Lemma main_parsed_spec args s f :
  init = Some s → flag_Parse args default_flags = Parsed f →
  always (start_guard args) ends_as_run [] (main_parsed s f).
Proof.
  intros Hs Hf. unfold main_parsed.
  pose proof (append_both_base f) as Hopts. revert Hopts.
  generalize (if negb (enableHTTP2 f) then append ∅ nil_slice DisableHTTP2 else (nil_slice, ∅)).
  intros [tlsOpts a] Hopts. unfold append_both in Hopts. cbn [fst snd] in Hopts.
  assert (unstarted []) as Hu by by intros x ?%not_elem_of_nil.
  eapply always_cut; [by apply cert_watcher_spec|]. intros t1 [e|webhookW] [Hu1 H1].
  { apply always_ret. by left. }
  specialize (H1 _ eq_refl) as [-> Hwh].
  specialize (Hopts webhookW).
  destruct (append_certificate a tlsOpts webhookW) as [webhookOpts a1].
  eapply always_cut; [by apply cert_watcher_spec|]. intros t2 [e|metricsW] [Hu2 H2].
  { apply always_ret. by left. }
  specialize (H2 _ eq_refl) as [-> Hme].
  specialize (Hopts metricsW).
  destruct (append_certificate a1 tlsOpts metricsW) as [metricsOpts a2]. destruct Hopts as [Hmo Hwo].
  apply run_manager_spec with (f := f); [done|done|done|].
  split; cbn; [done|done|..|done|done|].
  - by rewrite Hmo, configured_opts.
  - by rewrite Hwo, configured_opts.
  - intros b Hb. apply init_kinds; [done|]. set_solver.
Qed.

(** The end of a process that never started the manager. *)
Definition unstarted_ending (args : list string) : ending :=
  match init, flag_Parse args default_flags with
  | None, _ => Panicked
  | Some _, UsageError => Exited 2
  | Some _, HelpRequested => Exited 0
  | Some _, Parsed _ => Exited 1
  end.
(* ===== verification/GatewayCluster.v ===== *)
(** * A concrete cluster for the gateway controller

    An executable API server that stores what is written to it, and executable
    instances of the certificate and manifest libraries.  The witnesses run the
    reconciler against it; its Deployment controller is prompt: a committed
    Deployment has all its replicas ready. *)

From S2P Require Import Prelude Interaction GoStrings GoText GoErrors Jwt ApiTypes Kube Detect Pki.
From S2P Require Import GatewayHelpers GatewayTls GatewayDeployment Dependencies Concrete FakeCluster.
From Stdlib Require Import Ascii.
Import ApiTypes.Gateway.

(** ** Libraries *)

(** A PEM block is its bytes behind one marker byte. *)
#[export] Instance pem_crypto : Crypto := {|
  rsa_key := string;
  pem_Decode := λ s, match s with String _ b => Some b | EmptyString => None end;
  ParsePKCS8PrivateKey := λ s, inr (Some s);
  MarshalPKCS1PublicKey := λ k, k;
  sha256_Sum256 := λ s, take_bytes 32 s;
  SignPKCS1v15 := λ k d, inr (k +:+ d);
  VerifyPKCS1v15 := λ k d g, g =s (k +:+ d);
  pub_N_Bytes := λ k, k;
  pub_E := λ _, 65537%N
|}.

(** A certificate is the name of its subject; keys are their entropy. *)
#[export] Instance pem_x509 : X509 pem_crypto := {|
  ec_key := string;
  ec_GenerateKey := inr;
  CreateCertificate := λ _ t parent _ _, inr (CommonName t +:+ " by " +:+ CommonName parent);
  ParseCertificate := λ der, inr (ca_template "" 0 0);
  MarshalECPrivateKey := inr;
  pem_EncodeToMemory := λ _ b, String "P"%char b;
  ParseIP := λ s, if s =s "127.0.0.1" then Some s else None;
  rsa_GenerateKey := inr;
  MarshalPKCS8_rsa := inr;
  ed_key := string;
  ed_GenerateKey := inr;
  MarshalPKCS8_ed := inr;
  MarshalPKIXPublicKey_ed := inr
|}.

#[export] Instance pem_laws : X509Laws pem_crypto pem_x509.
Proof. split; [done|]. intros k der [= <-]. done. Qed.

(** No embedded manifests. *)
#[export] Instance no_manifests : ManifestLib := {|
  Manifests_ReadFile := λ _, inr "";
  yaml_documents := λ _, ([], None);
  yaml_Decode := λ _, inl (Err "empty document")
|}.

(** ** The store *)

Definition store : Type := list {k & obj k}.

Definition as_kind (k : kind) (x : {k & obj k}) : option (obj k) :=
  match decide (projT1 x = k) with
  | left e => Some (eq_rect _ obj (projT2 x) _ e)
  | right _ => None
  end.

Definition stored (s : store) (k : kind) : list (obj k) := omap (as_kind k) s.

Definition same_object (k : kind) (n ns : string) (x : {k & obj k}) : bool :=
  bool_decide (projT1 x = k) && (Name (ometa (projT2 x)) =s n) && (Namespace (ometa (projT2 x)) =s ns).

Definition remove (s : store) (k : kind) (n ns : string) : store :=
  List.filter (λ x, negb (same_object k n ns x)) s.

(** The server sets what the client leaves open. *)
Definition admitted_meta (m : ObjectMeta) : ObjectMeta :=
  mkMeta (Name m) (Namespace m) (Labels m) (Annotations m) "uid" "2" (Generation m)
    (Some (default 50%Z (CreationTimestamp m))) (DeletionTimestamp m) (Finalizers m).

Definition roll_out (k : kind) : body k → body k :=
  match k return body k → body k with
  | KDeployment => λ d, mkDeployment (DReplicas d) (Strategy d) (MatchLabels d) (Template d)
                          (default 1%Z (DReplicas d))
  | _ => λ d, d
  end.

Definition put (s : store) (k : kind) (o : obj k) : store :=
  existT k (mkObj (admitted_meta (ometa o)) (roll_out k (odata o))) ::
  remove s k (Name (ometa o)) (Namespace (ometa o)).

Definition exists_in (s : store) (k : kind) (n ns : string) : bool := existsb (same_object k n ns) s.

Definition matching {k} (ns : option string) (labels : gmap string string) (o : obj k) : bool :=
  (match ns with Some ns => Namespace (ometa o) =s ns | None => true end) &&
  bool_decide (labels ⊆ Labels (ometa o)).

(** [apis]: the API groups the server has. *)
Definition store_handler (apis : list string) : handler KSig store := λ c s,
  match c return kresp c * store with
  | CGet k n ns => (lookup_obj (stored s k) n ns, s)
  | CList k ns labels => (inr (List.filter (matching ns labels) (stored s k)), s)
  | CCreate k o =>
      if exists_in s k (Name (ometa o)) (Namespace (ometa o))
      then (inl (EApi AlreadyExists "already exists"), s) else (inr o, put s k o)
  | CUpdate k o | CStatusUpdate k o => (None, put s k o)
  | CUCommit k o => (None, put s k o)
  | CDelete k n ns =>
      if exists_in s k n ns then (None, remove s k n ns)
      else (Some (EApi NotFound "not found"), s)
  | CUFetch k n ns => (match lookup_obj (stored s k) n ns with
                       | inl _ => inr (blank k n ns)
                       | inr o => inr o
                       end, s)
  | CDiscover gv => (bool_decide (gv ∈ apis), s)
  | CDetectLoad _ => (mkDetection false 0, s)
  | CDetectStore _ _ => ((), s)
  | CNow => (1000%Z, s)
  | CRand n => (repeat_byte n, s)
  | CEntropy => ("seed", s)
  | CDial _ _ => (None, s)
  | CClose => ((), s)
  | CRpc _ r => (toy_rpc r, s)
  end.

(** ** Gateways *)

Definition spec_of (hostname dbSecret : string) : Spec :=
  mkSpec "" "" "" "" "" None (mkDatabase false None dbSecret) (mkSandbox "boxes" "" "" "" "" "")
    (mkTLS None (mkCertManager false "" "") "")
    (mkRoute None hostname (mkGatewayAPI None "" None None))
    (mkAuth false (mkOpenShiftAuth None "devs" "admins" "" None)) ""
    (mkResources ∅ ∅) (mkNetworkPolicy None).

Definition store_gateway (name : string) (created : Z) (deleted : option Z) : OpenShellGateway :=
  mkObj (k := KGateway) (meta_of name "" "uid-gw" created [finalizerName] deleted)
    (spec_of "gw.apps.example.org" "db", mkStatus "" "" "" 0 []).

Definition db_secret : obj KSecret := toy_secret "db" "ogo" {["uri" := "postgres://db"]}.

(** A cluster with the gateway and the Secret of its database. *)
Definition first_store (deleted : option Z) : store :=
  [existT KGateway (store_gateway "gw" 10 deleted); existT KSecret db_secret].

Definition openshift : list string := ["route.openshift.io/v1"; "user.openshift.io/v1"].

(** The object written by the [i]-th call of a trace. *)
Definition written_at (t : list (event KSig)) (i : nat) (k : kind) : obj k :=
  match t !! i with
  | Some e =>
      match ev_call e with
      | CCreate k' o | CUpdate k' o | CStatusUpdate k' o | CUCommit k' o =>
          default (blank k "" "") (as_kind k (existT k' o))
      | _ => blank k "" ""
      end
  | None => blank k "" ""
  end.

#####

Print the lines above, unchanged, from the start of the records to the line with "UsageError => Exited 2", including that final line.

Lemma main_parsed_spec args s f :
  init = Some s → flag_Parse args default_flags = Parsed f →
  always (start_guard args) ends_as_run [] (main_parsed s f).
Proof.
  intros Hs Hf. unfold main_parsed.
  pose proof (append_both_base f) as Hopts. revert Hopts.
  generalize (if negb (enableHTTP2 f) then append ∅ nil_slice DisableHTTP2 else (nil_slice, ∅)).
  intros [tlsOpts a] Hopts. unfold append_both in Hopts. cbn [fst snd] in Hopts.
  assert (unstarted []) as Hu by by intros x ?%not_elem_of_nil.
  eapply always_cut; [by apply cert_watcher_spec|]. intros t1 [e|webhookW] [Hu1 H1].
  { apply always_ret. by left. }
  specialize (H1 _ eq_refl) as [-> Hwh].
  specialize (Hopts webhookW).
  destruct (append_certificate a tlsOpts webhookW) as [webhookOpts a1].
  eapply always_cut; [by apply cert_watcher_spec|]. intros t2 [e|metricsW] [Hu2 H2].
  { apply always_ret. by left. }
  specialize (H2 _ eq_refl) as [-> Hme].
  specialize (Hopts metricsW).
  destruct (append_certificate a1 tlsOpts metricsW) as [metricsOpts a2]. destruct Hopts as [Hmo Hwo].
  apply run_manager_spec with (f := f); [done|done|done|].
  split; cbn; [done|done|..|done|done|].
  - by rewrite Hmo, configured_opts.
  - by rewrite Hwo, configured_opts.
  - intros b Hb. apply init_kinds; [done|]. set_solver.
Qed.

(** The end of a process that never started the manager. *)
Definition unstarted_ending (args : list string) : ending :=
  match init, flag_Parse args default_flags with
  | None, _ => Panicked
  | Some _, UsageError => Exited 2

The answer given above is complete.